• _REQUIREMENT_
The lines to copy are those in the records below that hold the word "ErrSys".
>>>
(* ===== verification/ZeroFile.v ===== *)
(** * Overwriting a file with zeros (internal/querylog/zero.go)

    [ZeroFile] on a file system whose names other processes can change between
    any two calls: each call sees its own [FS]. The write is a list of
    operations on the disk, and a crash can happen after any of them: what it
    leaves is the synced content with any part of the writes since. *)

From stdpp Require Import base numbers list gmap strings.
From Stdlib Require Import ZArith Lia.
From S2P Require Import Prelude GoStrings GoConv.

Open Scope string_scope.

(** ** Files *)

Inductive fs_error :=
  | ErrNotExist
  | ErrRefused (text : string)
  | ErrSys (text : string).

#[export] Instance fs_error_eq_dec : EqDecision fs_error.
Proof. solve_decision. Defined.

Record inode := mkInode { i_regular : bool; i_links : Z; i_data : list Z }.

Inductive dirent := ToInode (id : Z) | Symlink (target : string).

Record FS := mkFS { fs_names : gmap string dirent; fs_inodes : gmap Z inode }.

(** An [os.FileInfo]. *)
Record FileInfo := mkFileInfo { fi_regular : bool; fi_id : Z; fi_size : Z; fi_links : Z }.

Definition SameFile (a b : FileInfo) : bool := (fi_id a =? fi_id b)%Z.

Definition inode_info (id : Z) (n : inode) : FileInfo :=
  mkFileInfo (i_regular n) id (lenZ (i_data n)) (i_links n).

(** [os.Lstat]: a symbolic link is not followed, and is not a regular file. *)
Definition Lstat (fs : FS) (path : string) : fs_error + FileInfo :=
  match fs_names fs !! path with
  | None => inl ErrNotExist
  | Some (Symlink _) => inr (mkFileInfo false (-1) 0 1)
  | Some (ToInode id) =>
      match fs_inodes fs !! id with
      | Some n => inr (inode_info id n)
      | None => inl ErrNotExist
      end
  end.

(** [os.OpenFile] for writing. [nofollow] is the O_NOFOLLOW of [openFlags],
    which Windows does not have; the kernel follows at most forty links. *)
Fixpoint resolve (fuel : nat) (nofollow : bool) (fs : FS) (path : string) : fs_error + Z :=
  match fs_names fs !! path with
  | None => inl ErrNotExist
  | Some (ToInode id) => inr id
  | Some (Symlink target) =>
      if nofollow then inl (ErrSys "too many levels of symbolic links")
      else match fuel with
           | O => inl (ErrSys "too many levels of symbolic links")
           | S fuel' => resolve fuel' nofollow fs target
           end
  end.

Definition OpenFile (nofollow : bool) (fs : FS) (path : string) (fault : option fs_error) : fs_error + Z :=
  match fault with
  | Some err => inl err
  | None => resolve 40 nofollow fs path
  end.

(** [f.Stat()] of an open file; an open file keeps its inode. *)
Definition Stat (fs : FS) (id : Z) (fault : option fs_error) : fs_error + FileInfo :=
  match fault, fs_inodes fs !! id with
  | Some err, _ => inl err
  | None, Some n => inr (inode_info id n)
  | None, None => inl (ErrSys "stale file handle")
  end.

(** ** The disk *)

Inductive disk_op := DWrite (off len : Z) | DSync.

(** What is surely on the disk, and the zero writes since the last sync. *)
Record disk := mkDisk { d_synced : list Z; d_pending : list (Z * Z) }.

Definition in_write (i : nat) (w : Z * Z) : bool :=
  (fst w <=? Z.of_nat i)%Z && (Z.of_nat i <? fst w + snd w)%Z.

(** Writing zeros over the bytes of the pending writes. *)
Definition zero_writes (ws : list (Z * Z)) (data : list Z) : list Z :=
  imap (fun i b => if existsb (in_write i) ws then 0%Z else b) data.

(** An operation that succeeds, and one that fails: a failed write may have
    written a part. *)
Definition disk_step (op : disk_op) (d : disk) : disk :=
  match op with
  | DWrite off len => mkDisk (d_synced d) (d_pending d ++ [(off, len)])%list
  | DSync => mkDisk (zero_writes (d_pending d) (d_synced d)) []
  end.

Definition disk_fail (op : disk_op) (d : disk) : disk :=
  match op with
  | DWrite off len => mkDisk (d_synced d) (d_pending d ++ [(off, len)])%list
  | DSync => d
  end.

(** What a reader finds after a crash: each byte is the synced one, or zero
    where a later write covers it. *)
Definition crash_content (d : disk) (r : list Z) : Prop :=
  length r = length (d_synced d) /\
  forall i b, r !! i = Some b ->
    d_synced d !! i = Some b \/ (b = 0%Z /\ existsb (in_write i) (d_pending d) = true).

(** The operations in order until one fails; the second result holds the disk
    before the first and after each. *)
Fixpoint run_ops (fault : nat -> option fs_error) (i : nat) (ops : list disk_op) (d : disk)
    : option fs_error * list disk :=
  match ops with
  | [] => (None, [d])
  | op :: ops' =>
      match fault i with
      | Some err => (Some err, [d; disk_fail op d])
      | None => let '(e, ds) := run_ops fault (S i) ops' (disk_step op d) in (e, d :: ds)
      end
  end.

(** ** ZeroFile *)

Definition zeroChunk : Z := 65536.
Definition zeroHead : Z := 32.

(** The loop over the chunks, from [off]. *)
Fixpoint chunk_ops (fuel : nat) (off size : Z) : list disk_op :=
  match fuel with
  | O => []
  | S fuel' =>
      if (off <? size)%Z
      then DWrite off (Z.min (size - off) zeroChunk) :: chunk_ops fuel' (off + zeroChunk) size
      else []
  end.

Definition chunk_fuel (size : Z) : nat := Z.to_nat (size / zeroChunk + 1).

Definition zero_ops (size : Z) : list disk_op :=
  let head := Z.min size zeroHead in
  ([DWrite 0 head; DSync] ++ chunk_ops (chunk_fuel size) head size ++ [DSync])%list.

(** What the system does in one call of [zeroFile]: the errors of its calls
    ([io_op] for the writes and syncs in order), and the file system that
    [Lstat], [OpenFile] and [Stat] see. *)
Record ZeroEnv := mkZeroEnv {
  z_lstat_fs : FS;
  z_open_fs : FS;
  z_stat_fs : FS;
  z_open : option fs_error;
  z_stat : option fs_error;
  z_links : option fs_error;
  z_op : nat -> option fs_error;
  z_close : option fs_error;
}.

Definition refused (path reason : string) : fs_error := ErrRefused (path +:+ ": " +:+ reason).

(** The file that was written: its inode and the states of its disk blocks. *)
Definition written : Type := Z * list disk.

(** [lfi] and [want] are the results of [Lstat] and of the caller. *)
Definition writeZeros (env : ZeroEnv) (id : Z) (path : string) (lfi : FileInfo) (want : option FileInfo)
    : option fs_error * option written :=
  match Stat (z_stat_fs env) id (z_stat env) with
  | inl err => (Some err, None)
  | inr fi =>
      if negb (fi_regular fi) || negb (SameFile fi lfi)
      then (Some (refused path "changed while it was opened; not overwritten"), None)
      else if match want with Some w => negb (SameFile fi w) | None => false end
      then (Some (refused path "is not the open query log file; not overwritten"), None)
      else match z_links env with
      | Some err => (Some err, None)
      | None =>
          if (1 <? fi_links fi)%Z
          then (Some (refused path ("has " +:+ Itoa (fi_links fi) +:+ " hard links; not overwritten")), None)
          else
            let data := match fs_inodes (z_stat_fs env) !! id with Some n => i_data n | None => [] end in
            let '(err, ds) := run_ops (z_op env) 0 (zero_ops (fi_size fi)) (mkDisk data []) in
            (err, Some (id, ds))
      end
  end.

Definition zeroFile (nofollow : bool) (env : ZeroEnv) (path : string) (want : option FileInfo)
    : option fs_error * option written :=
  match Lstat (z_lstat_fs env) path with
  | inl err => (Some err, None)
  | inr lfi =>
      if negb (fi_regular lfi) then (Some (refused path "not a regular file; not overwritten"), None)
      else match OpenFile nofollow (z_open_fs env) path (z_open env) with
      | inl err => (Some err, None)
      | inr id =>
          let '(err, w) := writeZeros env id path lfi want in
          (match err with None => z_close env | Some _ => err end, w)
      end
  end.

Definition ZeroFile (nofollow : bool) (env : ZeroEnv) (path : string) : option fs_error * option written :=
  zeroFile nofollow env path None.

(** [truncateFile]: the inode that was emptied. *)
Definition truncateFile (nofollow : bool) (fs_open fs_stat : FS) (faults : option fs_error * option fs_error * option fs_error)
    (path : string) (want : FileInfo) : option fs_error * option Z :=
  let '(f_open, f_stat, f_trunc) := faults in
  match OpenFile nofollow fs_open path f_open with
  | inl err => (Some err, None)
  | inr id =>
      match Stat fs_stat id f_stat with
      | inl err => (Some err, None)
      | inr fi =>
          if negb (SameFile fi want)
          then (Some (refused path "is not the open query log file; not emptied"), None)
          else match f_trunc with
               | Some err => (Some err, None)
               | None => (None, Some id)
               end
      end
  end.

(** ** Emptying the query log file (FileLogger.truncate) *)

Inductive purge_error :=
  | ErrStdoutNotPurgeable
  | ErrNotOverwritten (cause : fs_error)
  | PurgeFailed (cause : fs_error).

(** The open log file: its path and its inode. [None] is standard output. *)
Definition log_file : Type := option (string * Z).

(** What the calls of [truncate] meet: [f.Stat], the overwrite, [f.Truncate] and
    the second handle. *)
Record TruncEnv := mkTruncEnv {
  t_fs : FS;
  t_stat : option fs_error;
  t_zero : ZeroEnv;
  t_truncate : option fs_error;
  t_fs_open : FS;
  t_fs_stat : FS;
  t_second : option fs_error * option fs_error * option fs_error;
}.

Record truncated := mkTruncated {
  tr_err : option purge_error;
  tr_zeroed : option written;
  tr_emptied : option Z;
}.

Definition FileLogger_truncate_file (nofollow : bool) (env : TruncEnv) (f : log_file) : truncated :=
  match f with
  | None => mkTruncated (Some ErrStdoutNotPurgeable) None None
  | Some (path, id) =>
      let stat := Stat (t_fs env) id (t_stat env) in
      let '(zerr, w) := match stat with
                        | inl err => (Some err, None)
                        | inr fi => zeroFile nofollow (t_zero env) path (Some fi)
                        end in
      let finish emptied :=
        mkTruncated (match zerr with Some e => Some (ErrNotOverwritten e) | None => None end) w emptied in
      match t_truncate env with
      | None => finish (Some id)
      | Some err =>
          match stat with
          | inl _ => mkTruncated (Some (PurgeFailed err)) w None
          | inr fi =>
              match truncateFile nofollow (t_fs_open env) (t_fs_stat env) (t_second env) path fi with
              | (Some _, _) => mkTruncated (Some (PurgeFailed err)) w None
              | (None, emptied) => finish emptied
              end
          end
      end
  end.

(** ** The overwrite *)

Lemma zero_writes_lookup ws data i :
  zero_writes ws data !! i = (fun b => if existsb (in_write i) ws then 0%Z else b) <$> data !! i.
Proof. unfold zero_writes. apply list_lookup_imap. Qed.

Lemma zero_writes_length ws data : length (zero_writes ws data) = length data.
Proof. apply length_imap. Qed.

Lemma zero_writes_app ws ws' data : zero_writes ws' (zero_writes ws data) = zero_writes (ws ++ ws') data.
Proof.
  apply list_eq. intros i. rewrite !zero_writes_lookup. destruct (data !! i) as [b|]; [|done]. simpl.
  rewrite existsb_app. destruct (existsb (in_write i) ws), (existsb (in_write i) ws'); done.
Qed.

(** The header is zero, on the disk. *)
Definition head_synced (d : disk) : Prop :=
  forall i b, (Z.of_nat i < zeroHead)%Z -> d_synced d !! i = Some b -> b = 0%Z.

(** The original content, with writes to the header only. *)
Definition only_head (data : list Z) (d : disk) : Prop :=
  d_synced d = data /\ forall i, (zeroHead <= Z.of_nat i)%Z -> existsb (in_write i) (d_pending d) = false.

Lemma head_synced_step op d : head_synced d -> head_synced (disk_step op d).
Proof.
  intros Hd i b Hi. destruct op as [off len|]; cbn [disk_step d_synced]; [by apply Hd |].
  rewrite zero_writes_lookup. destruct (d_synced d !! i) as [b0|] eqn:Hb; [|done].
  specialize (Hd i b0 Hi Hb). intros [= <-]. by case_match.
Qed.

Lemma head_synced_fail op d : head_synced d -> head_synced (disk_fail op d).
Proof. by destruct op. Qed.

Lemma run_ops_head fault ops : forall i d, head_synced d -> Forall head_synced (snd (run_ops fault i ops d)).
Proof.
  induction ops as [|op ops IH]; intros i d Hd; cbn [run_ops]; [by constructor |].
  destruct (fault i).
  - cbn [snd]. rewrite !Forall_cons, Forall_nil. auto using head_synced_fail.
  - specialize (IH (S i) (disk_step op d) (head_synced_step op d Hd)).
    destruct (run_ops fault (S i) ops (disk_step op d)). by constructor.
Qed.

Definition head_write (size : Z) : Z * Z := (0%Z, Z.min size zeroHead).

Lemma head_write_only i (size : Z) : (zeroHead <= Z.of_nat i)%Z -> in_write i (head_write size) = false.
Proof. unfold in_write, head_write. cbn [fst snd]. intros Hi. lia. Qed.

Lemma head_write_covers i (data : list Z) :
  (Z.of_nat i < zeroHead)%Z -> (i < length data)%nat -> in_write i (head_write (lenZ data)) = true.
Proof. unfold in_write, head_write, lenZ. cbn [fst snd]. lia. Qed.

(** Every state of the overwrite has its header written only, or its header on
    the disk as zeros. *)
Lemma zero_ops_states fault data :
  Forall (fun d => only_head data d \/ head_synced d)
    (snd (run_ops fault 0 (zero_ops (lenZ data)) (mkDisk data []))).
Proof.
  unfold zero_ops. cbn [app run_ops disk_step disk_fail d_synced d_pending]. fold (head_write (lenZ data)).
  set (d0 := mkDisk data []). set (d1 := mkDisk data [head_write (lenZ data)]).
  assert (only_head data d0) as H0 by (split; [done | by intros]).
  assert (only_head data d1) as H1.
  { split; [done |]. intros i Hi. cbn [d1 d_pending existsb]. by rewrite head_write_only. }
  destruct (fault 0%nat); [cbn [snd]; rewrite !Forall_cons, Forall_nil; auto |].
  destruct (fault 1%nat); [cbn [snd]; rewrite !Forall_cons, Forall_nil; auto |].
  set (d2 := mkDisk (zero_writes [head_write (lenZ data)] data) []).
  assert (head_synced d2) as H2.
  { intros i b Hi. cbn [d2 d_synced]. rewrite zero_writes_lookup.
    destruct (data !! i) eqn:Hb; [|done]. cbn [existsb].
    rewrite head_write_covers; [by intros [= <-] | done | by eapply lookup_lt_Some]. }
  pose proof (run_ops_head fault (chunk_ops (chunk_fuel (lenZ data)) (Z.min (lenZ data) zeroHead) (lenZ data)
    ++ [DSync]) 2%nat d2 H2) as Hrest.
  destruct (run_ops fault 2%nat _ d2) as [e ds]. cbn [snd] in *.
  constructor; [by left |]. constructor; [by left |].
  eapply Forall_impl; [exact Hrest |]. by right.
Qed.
<<<
• _ANSWER BOX_
  | ErrSys (text : string).
      if nofollow then inl (ErrSys "too many levels of symbolic links")
           | O => inl (ErrSys "too many levels of symbolic links")
  | None, None => inl (ErrSys "stale file handle")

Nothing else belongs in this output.